- Problem to work on: In the entries that follow, how many lines hold the string "constructor"? Give only that number.

Start of Records provided

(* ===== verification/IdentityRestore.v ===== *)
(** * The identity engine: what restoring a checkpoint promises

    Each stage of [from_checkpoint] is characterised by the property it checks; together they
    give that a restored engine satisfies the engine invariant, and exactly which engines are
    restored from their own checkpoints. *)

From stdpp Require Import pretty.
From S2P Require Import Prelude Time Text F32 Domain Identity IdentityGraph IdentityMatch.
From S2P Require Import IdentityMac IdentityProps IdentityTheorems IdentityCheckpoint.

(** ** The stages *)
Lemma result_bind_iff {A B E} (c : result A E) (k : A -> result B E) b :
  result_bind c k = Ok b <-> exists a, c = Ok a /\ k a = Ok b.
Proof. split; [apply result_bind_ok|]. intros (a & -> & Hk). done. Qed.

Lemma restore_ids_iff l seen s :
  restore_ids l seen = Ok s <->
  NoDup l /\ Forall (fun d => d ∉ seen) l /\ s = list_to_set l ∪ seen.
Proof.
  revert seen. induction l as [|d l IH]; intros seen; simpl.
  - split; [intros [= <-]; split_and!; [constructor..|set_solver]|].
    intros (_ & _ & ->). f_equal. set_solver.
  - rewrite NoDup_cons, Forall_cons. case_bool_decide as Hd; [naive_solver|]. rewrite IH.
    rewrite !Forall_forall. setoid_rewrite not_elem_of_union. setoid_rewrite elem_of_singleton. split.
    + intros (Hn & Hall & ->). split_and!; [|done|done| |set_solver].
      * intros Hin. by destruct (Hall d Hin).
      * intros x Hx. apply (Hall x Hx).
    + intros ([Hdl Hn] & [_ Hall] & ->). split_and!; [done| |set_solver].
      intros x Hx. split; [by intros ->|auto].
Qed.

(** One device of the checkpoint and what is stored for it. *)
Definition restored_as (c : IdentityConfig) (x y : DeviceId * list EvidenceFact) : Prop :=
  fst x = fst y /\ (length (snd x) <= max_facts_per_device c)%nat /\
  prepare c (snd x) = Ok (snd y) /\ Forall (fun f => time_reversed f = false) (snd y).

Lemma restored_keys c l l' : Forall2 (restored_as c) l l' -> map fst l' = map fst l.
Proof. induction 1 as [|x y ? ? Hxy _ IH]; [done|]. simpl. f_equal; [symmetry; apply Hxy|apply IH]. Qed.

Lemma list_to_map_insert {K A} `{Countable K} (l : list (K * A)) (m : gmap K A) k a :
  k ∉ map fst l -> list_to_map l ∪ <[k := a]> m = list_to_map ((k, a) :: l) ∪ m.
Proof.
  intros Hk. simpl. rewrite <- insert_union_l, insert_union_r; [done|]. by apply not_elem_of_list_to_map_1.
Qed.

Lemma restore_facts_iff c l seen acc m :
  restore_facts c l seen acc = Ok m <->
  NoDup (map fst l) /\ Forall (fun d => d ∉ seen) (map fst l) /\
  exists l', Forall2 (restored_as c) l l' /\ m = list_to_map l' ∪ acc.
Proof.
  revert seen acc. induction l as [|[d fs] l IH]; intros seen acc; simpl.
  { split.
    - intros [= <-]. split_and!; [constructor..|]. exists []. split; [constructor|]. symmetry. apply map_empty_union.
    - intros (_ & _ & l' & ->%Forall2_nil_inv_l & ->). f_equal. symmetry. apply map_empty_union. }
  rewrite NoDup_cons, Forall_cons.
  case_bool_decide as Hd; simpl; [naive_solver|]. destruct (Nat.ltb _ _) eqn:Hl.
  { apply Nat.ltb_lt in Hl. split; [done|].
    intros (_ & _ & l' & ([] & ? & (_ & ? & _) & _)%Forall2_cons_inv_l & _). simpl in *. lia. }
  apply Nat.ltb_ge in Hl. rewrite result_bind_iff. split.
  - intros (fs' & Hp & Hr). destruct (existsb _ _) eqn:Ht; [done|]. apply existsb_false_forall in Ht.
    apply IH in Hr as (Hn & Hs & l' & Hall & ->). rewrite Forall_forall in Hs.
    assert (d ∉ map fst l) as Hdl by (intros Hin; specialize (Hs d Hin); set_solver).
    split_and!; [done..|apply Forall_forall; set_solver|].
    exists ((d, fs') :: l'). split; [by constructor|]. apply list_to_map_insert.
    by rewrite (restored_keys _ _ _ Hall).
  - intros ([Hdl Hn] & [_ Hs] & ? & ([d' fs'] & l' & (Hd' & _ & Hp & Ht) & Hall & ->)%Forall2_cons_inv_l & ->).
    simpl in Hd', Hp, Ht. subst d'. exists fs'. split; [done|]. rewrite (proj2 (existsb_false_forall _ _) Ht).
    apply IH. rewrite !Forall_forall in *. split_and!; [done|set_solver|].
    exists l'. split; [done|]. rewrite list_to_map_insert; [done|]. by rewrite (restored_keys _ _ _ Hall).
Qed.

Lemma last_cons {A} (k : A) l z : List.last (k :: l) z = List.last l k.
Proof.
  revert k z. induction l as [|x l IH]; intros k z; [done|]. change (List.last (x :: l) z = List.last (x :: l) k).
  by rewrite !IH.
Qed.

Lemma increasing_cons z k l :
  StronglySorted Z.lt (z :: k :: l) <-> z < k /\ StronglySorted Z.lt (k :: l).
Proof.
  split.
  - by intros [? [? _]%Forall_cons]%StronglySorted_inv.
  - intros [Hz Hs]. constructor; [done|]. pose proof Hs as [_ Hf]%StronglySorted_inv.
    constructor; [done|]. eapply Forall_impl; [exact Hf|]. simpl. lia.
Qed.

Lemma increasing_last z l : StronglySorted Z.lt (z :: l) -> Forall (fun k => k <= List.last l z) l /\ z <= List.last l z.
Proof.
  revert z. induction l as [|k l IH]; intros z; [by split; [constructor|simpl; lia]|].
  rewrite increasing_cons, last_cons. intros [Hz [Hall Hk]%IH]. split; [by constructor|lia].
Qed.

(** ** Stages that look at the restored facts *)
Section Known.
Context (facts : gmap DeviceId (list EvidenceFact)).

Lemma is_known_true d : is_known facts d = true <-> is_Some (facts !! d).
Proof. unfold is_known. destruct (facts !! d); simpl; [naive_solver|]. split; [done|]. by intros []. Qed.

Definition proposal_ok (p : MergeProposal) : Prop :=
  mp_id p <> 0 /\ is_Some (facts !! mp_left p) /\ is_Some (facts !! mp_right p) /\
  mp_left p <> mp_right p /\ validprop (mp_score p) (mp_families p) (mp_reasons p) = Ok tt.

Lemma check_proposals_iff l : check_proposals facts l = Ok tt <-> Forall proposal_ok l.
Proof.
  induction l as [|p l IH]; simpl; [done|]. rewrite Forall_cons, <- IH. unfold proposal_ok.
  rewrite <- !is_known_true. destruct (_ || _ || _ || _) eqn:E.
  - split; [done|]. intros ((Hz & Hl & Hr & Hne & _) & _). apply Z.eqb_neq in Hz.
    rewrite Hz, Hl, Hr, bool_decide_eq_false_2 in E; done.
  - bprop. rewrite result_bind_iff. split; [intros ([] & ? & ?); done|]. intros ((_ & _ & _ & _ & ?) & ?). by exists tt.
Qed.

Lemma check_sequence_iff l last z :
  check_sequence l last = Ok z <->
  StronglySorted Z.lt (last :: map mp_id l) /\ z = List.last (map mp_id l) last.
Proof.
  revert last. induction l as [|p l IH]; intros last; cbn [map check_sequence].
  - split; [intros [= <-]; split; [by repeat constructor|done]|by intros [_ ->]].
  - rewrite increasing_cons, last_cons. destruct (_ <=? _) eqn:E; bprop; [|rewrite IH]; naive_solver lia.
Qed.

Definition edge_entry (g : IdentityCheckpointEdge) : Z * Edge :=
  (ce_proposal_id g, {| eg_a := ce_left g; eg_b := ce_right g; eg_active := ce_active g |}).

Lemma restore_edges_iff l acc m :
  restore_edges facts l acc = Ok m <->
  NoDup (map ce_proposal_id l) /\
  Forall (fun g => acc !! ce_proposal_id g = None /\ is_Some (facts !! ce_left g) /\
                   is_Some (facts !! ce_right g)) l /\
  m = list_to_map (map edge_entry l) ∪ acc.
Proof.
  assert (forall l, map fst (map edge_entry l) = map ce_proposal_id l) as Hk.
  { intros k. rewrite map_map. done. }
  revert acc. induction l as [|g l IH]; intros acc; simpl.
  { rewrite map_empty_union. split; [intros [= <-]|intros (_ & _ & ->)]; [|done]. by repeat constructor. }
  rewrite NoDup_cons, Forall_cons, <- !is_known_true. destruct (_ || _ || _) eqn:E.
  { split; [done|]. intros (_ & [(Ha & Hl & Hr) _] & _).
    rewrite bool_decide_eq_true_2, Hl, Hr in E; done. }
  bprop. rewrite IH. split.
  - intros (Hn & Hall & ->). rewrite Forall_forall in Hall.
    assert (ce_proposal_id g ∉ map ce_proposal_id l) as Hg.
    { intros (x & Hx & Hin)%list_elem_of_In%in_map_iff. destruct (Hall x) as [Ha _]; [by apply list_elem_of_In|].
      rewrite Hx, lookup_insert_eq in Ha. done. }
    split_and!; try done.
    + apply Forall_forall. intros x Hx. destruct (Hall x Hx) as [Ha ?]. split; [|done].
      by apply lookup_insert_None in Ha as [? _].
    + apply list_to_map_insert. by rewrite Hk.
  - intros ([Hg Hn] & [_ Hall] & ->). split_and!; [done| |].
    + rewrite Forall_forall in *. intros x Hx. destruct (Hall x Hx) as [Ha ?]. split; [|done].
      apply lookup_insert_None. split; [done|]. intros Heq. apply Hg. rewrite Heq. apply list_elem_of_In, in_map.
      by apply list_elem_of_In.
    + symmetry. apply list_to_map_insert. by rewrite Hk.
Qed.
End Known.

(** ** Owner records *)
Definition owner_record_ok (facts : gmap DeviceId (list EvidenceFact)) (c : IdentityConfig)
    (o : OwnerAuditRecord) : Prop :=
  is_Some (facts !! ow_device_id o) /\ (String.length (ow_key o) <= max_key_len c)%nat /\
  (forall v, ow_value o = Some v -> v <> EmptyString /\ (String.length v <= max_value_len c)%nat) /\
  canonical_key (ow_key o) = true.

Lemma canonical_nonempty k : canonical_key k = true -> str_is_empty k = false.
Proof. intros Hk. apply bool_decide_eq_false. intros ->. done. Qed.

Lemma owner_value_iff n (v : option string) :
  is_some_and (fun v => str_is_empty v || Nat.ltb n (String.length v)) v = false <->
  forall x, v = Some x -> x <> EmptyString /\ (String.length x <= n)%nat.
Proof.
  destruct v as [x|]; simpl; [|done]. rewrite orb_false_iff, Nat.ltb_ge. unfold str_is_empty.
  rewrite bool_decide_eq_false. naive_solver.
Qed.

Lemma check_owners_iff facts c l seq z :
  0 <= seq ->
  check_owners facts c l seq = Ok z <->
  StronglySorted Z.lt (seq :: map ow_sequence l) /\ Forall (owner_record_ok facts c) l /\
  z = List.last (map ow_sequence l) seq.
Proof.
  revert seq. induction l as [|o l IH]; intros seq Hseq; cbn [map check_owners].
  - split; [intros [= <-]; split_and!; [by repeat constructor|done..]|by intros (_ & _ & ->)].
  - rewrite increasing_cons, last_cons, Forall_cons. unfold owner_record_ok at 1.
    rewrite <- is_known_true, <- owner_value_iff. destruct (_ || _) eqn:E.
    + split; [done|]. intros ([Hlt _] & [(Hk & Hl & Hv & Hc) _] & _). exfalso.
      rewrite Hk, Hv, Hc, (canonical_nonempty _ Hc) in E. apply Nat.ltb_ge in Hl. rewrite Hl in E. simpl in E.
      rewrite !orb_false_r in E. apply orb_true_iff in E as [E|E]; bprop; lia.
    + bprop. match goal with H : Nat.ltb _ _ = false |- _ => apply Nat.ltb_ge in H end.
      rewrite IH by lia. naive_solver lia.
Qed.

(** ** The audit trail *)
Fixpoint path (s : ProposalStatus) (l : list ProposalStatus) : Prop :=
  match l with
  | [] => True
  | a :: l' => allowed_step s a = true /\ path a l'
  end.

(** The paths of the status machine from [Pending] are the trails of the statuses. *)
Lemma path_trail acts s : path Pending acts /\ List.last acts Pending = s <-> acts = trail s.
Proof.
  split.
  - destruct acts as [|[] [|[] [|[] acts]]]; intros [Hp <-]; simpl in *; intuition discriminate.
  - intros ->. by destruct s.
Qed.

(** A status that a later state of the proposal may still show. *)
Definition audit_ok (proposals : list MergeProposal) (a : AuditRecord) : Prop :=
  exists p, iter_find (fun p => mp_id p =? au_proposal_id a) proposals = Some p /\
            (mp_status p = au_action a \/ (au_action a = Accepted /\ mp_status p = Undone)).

End of Records provided

- Answer area: 10